You have most likely seen the posters, pictures with the words Keep Calm and underneath them more words saying to do something or other. My advice for those wanting to blend in in Rio is the same minus the doing something else. Just keep calm. Nothing sticks out more around these parts than a frenzied, frantic, neurotic, looking in every direction tensely on guard person. You might as well just hand your money and valuables over to the first person you see. Seriously.
If you don’t get robbed acting like that you will assuredly get strange looks. People are laid-back here for the most part. Maybe because there are always lines and waiting and waiting and more waiting, the population has learned to wait gracefully. They float like butterflies. Even when in a hurry there still seems to be a general ease to the movements, a sway, a leisurely strut. There’s no hurry. It’s all good. All in good time…etc. Sometimes that is absolutely, cartoon steam coming out of your ears, frustrating! If you’re American, you might be prone to just want to …erm…get er done! But here, you must learn to wait, calmly.

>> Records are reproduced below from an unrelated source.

(** The record of [start]: the services in order, cut at the first refusal. *)
Definition started (l : list (BCall V)) (r : result CacheError unit) (h : list (event (banswer (V := V)))) : Prop :=
  match r with
  | Ok _ => ev_call <$> rev h = l
  | Err _ => ∃ ev h', h = ev :: h' ∧ refused ev = true ∧ (ev_call <$> rev h) `prefix_of` l
  end.
Definition starts (p : prog (banswer (V := V)) (result CacheError unit)) (l : list (BCall V)) : Prop :=
  ∀ h, wp (any is_service) p h (λ r h', ∃ k, h' = k ++ h ∧ started l r k).

Lemma starts_then p f l l' : starts p l → starts (f tt) l' → starts (attempt p f) (l ++ l').
Proof.
  intros Hp Hf h. apply wp_attempt. eapply wp_mono; [apply Hp|].
  intros [[]|e] h' (k & -> & Hk); simpl in Hk.
  - eapply wp_mono; [apply Hf|]. intros r h' (k' & -> & Hk'). exists (k' ++ k). split; [by rewrite app_assoc|].
    destruct r as [[]|e]; simpl in *; [by rewrite rev_app_distr, fmap_app, Hk, Hk'|].
    destruct Hk' as (ev & t & -> & Hr & Hpre). exists ev, (t ++ k). split_and!; [done..|].
    change (ev :: t ++ k) with ((ev :: t) ++ k). rewrite rev_app_distr, fmap_app, Hk. by apply prefix_app.
  - destruct Hk as (ev & t & -> & Hr & Hpre). eexists. split; [done|]. exists ev, t. split_and!; [done..|].
    by apply prefix_app_r.
Qed.
Lemma starts_one c (f : banswer c → result CacheError unit) :
  is_service c = true → (∀ x, refused (Ev c x) = match f x with Ok _ => false | Err _ => true end) →
  starts (bind (call c) (λ x, Ret (f x))) [c].
Proof.
  intros Hc Hf h. cbn [bind call wp]. intros x h' ->. unfold record. rewrite Hc. exists [Ev c x]. split; [done|].
  specialize (Hf x). destruct (f x) as [[]|e]; simpl; [done|]. exists (Ev c x), []. split_and!; [done..|].
  apply prefix_nil_l || reflexivity.
Qed.
Lemma starts_attach l : starts (attach_all l) (B_Attach <$> l).
Proof.
  induction l as [|plugin l IH]; simpl; [intros h; by exists []|].
  apply (starts_then (call (B_Attach plugin)) (λ _, attach_all l) [B_Attach plugin]); [|done].
  apply (starts_one (B_Attach plugin) (λ x, x)); [done|]. by intros [].
Qed.
Lemma starts_advice l : starts (emit_all (V := V) l ;;; ok tt) (B_Advise <$> l).
Proof.
  induction l as [|advice l IH]; simpl; [intros h; by exists []|].
  intros h [] h' ->. unfold record; simpl. eapply wp_mono; [apply IH|]. intros r h' (k & -> & Hk).
  exists (k ++ [Ev (B_Advise advice) tt]). split; [by rewrite <- app_assoc|].
  destruct r as [[]|e]; simpl in *; [by rewrite rev_app_distr, fmap_app, Hk|].
  destruct Hk as (ev & t & -> & Hr & Hpre). eexists ev, (t ++ _). split_and!; [done..|].
  change (ev :: t ++ [Ev (B_Advise advice) tt]) with ((ev :: t) ++ [Ev (B_Advise advice) tt]).
  rewrite rev_app_distr, fmap_app. by apply prefix_cons.
Qed.
Lemma starts_recovery :
  starts (let* set := call B_SetExecutor in let? _ := Ret (map_err CE_Recovery set) in
          let* spawned := call B_SpawnRecovery in Ret (map_err CE_Recovery spawned))
    [B_SetExecutor; B_SpawnRecovery].
Proof.
  apply (starts_then (bind (call B_SetExecutor) (λ x, Ret (map_err CE_Recovery x)))
    (λ _, bind (call B_SpawnRecovery) (λ x, Ret (map_err CE_Recovery x))) [B_SetExecutor] [B_SpawnRecovery]).
  all: apply starts_one; [done|]; by intros [[]|].
Qed.
Lemma starts_services b r : starts (start b r) (services b r).
Proof.
  unfold start, services.
  apply (starts_then _ _ (if is_some (built_recovery r) then [B_SetExecutor; B_SpawnRecovery] else [])).
  { destruct (is_some _); [apply starts_recovery|intros h; by exists []]. }
  apply (starts_then (call B_StartListener) (λ _, _) [B_StartListener]).
  { apply (starts_one B_StartListener (λ x, x)); [done|]. by intros [[]|]. }
  apply (starts_then (attach_all (b_plugins b)) (λ _, _) (B_Attach <$> b_plugins b)); [apply starts_attach|apply starts_advice].
Qed.

(** C22: Whatever the providers, the runtime and the plugins answer, a cache
    that is built is coherent: each fast path ([CallbackFree] reads, inline
    writes, immediate distributed reads, markers read with the value, single
    flights) is only selected where the layers it skips do not exist, local time
    is only kept where no timestamp leaves the process, the fencing, serializer,
    marker, cloner and recovery providers every other choice relies on are
    there, and the durations are usable. *)
Theorem built_caches_are_coherent b h :
  wp (any (ans := banswer (V := V)) (λ _, true)) (try_build primitive b) h
    (λ r _, match r with Ok built => coherent b built | Err _ => True end).
Proof.
  apply (yields_attempt _ _ (coherent b) (coherent b)); [apply assembled_is_coherent|].
  intros r Hr. apply (yields_attempt _ _ (λ _, True)); [apply yields_any|]. intros _ _. by apply yields_ret; intros ? [= <-].
Qed.

(** The services of a cache start only once its configuration is accepted
    as a whole, in a fixed order: the recovery queue with its executor first,
    then the listener, each plugin in the order given, and the advice last, each
    once. A rejected configuration starts none of them; a service that refuses
    ends the construction at once, so that nothing after it starts. *)
Theorem services_start_in_order b :
  wp (any is_service) (try_build primitive b) []
    (λ r h, match r with
            | Ok built => coherent b built ∧ ev_call <$> rev h = services b built
            | Err _ => h = [] ∨ ∃ built ev h', coherent b built ∧ h = ev :: h' ∧ refused ev = true
                                               ∧ (ev_call <$> rev h) `prefix_of` services b built
            end).
Proof.
  apply wp_attempt. eapply wp_mono.
  { eapply wp_conj; [apply (yields_keep is_service), assembled_is_coherent|apply quiet_wp, silent_assemble]. }
  intros [r|e] h [Hr ->]; [|by left]. apply wp_attempt. eapply wp_mono; [apply starts_services|].
  intros [[]|e] h (k & -> & Hk); rewrite app_nil_r; [done|]. right. destruct Hk as (ev & h' & ? & ? & ?). by exists r, ev, h'.
Qed.
End theorems.

(** *** Constructions *)
Definition obliging : handler (ans := banswer (V := nat)) (list (BCall nat)) := λ s c,
  (match c return banswer c with
   | B_InstanceId => "amalgam-0000000000000001"%string | B_Runtime | B_Deadline _ => true | B_Alloc => 7%positive
   | B_Values c => (SuppliedTheorems.one_record 3 c).1
   | B_Markers c =>
       match c return sanswer c with
       | S_Load _ | S_FetchUpdate _ | S_Now | S_Instant => 0 | S_Epoch _ | S_Alloc => 7%positive
       | S_Stamps => λ _, 0 | S_CaptureAdmission => Armed
       | S_Get _ | S_TryGet _ | S_Remove _ _ | S_Insert _ _ _ | S_ClearBefore _ | S_Maintain _ | S_Usage => Err SE_Provider
       | _ => tt
       end
   | B_SetExecutor | B_SpawnRecovery | B_StartListener | B_PluginHost | B_Attach _ => Ok tt
   | B_Advise _ => tt
   end, c :: s).
(** What the choices of a construction came to. *)
Definition summary (r : result CacheError Built) :=
  match r with
  | Ok r => Ok (built_ready_plan r, write_plan (built_inner r), distributed_read_plan (built_inner r), built_flights r,
                built_clock r, markers (built_markers r), marker_prefetch (built_inner r))
  | Err e => Err e
  end.
Definition built (b : CacheBuilder) := Calls.run obliging (try_build true b) [].
Definition redis : DistributedProvider := mkDistributed true true (Some (mkStoreProvider true false)).

Example memory_only_run :
  summary (built CacheBuilder.new).1 =
    Ok (CallbackFree, InlineMemory, PlanOwned, true, LocalTime, AC_Local, Separate)
  ∧ (built CacheBuilder.new).2 = [B_StartListener; B_Alloc; B_PluginHost; B_InstanceId].
Proof. vm_compute. done. Qed.
Example hybrid_run :
  let b := CacheBuilder.plugin 1%nat (CacheBuilder.name "orders"
             (CacheBuilder.serializer false (CacheBuilder.distributed redis CacheBuilder.new))) in
  summary (built b).1 = Ok (ReadyGeneral, GeneralWrite, PlanImmediate, false, SystemTime, AC_Durable, WithValue)
  ∧ (built b).2 = [B_Advise SharedNameWithoutPrefix; B_Attach 1%nat; B_StartListener; B_SpawnRecovery; B_SetExecutor;
                   B_Alloc; B_PluginHost; B_Deadline (from_secs 5); B_Runtime; B_InstanceId].
Proof. vm_compute. done. Qed.
Example fenced_run :
  (built (CacheBuilder.strict (CacheBuilder.distributed_locker (mkLocker OpaqueLegacy true) CacheBuilder.new))).1
    = Err (CE_Config FencedLockerWithoutOwnedLifetime).
Proof. vm_compute. done. Qed.
Example supplied_limits_run :
  (built (CacheBuilder.max_capacity 10 (CacheBuilder.memory_storage CacheBuilder.new))).1
    = Err (CE_Config SuppliedMemoryWithBuiltinLimits).
Proof. vm_compute. done. Qed.
End BuilderTheorems.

You will wait, I promise. You’ll wait for the point of the story your new acquaintance is telling you. You’ll wait in a labyrinthine checkout line at Lojas Americas with thoughts of no escape and impeding doom and stampedes if there were to be a fire or disaster (ok maybe that’s just my thoughts). You’ll wait for your visa to be approved, for any government documents… To speak to anyone about documents. You’ll wait in traffic. You’ll wait for the cable man to come. You’ll wait for mail. Tick tock ticky tocky…time keeps on slipping slipping…
Cultivate patience.
I’m, by nature, at times (perhaps most times) overly anxious and the opposite of calm. I’m easily overwhelmed. It’s true. That doesn’t play well here, trust me. I have yet to be robbed (knock on wood) but have had several strange, strange looks. I was told by the man at the newsstand, “calma” (meaning calm). He almost didn’t sell to me and looked at me like I was an absolute muttering sputtering bath salt using, ready to jump over his concurso books and eat him, crazy person. That day sucked. It was one of my worst not including my numerous near death experiences almost stepping out in front of taxis and motorcycles. But, you know what? In his way he was right. What’s the rush. If I finish in one place quickly, I will just make it to another with more time to wait again. If I miss the bus, there will be another one along sooner or later. If I don’t get my questionable meat on a stick first, I’ll live.
I’d also like to point out that all this waiting and laid backness should not be equated with laziness. All of the Cariocas I’ve met are workers in on way or another. They’re hustlers in the broad and most flattery sense of the term. They’re constantly doing… but they do it with a sort of ease (with the exception of driving). It’s a dance. Sometimes it’s a samba but mostly it’s a bosa nova. Nothing is jerky or crump. It’s fluid. It’s a breeze.
So, yeah my advice is to learn to float if you want to live in or around Rio. You will most likely get hit by debris from time to time and may not arrive where you had intended to go but learn to enjoy the ride. It’s probably going to be awhile….
Calma…calma…..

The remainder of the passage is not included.